-- Work required --
Between the line containing "(** * Learning-progress" and the line containing "(the Latin-1 range);" lies a run of lines; give that run again exactly, with both of those lines, and nothing else from the entries below.

-- Records provided --
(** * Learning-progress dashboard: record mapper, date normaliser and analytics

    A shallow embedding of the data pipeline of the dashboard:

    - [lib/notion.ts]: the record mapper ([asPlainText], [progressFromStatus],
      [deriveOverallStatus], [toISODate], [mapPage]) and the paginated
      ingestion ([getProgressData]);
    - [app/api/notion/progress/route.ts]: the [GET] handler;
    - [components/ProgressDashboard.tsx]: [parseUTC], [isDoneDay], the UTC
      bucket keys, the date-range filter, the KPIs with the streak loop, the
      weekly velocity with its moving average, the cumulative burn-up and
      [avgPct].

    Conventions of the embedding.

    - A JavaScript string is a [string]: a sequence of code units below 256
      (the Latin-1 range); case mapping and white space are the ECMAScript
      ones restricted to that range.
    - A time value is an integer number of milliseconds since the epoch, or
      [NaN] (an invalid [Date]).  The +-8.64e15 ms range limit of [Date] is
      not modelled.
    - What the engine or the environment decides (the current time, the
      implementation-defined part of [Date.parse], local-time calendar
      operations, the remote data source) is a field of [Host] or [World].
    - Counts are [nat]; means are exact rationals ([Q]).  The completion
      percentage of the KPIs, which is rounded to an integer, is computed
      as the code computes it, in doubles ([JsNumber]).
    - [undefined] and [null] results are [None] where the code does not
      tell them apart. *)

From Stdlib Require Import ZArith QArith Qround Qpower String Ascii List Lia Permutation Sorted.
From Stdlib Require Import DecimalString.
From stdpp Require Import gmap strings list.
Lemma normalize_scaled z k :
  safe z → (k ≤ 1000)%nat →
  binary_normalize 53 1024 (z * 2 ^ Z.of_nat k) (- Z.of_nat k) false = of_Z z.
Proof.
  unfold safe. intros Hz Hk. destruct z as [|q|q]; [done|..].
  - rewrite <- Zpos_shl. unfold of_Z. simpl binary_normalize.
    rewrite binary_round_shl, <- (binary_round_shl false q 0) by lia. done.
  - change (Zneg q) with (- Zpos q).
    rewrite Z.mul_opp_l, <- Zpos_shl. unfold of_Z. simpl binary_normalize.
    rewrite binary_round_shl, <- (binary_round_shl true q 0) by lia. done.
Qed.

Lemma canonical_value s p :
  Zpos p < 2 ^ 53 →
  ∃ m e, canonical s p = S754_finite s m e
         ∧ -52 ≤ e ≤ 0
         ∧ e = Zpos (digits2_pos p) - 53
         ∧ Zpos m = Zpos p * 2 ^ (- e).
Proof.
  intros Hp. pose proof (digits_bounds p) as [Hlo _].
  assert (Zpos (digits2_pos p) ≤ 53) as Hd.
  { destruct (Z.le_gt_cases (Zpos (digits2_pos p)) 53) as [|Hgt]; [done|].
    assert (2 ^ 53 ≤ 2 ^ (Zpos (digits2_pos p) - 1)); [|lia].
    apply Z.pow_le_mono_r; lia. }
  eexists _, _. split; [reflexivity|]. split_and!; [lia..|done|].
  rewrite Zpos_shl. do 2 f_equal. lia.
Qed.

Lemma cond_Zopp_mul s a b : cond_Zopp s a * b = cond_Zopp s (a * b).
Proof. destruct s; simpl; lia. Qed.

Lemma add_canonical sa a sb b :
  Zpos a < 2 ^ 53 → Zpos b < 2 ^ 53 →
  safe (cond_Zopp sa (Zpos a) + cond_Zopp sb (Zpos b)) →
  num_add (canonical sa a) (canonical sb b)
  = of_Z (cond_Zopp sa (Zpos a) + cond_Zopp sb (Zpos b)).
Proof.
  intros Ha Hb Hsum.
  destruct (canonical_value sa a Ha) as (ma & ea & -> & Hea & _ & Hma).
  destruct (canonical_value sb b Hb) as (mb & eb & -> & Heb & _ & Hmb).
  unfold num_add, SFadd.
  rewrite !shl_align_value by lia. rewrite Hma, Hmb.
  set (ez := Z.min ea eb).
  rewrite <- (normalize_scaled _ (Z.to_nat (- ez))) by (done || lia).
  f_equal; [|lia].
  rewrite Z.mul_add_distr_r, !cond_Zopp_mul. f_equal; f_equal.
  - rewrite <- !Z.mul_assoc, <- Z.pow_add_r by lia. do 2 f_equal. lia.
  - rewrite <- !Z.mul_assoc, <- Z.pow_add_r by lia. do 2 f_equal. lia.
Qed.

---

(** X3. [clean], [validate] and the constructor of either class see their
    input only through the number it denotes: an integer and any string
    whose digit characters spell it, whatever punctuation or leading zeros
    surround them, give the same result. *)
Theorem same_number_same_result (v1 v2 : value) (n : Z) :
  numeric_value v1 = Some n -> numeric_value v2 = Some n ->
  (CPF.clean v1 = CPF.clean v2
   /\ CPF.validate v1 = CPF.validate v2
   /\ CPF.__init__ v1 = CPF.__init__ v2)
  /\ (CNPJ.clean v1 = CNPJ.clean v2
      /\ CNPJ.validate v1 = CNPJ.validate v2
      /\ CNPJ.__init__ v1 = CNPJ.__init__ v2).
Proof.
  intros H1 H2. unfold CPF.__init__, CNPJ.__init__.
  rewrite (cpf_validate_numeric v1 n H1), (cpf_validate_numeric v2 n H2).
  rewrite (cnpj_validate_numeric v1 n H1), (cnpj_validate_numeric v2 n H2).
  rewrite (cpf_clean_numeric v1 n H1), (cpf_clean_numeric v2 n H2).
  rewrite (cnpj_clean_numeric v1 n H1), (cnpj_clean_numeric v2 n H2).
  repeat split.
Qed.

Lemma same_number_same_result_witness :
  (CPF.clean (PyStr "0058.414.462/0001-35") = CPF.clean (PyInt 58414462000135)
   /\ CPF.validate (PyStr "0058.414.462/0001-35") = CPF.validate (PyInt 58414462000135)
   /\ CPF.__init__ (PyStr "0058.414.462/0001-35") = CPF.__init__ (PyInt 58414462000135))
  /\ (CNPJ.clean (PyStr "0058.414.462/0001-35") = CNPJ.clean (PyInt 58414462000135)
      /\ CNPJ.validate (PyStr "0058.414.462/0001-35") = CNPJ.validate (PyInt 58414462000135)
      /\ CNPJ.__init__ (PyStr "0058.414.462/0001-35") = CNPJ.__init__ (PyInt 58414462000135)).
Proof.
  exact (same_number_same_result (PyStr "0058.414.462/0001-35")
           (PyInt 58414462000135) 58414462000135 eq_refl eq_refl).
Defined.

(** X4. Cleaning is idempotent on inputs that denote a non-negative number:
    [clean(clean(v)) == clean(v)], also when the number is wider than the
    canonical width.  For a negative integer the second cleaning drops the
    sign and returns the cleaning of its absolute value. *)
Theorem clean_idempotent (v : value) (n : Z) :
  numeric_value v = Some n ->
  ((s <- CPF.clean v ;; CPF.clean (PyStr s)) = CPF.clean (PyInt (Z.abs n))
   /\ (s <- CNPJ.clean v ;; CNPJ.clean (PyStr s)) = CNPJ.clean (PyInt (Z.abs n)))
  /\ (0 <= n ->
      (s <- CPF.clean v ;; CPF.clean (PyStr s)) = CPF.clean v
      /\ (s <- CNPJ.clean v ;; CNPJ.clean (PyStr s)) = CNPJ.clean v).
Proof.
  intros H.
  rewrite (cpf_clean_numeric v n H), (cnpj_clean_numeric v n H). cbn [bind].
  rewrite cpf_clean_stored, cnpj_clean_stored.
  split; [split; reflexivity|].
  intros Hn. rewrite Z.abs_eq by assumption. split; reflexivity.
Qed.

* * *

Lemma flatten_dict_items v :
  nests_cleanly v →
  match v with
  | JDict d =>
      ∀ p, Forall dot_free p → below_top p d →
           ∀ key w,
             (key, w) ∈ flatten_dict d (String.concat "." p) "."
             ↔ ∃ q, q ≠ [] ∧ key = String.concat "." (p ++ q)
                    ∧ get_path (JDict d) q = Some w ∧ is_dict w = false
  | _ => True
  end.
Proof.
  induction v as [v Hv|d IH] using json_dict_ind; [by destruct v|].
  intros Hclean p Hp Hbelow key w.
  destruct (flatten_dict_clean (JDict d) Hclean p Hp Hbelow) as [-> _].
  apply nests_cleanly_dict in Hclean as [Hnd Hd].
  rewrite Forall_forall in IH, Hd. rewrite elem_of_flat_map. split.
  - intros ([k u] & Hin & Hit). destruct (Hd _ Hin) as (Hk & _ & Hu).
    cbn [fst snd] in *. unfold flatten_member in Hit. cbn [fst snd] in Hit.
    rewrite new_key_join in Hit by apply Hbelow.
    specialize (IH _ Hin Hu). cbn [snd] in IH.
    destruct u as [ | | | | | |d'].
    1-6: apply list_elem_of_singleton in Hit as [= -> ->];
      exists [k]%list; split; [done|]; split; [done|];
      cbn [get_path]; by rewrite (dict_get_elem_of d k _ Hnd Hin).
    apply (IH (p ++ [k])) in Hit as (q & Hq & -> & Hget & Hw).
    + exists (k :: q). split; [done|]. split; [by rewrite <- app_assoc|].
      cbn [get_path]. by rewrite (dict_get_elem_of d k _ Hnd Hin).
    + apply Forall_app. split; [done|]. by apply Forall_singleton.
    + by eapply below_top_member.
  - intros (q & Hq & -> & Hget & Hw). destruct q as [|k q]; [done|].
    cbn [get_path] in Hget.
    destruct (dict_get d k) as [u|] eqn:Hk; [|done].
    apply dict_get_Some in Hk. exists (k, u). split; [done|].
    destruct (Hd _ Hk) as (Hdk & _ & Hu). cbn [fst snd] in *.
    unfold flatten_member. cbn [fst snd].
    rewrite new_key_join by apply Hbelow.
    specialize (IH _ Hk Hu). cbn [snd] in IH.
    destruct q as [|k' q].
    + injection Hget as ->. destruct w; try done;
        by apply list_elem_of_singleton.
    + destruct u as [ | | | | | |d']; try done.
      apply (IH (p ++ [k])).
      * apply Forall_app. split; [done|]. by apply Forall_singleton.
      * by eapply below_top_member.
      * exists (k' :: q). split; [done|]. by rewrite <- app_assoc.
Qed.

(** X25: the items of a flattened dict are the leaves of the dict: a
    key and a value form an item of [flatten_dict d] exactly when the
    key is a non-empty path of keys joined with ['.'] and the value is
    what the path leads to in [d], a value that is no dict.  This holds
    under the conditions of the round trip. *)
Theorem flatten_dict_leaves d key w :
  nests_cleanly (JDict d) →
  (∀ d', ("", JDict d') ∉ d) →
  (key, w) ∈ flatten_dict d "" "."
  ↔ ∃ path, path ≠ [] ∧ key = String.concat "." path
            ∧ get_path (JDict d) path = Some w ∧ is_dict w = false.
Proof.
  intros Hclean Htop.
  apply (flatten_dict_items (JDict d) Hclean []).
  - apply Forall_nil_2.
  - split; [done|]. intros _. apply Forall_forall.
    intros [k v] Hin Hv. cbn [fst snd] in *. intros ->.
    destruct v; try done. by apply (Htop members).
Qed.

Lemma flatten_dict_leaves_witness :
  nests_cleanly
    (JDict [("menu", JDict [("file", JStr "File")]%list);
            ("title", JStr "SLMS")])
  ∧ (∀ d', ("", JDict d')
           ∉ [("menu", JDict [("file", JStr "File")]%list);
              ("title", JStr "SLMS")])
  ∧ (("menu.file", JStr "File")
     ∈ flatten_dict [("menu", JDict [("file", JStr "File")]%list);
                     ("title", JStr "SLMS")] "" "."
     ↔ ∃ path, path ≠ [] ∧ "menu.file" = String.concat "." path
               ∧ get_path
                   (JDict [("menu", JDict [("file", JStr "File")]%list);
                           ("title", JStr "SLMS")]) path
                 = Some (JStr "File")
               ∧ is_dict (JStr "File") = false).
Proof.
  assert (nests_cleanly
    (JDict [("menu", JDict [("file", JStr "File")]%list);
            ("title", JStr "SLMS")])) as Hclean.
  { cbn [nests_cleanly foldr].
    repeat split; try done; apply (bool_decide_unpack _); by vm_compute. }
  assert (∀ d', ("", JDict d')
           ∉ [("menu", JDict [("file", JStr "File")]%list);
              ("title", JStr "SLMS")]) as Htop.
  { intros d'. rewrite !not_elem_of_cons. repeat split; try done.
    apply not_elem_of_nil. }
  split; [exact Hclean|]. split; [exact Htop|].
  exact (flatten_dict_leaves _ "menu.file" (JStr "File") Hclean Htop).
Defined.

-- Response box --
(** * Learning-progress dashboard: record mapper, date normaliser and analytics

    A shallow embedding of the data pipeline of the dashboard:

    - [lib/notion.ts]: the record mapper ([asPlainText], [progressFromStatus],
      [deriveOverallStatus], [toISODate], [mapPage]) and the paginated
      ingestion ([getProgressData]);
    - [app/api/notion/progress/route.ts]: the [GET] handler;
    - [components/ProgressDashboard.tsx]: [parseUTC], [isDoneDay], the UTC
      bucket keys, the date-range filter, the KPIs with the streak loop, the
      weekly velocity with its moving average, the cumulative burn-up and
      [avgPct].

    Conventions of the embedding.

    - A JavaScript string is a [string]: a sequence of code units below 256
      (the Latin-1 range); case mapping and white space are the ECMAScript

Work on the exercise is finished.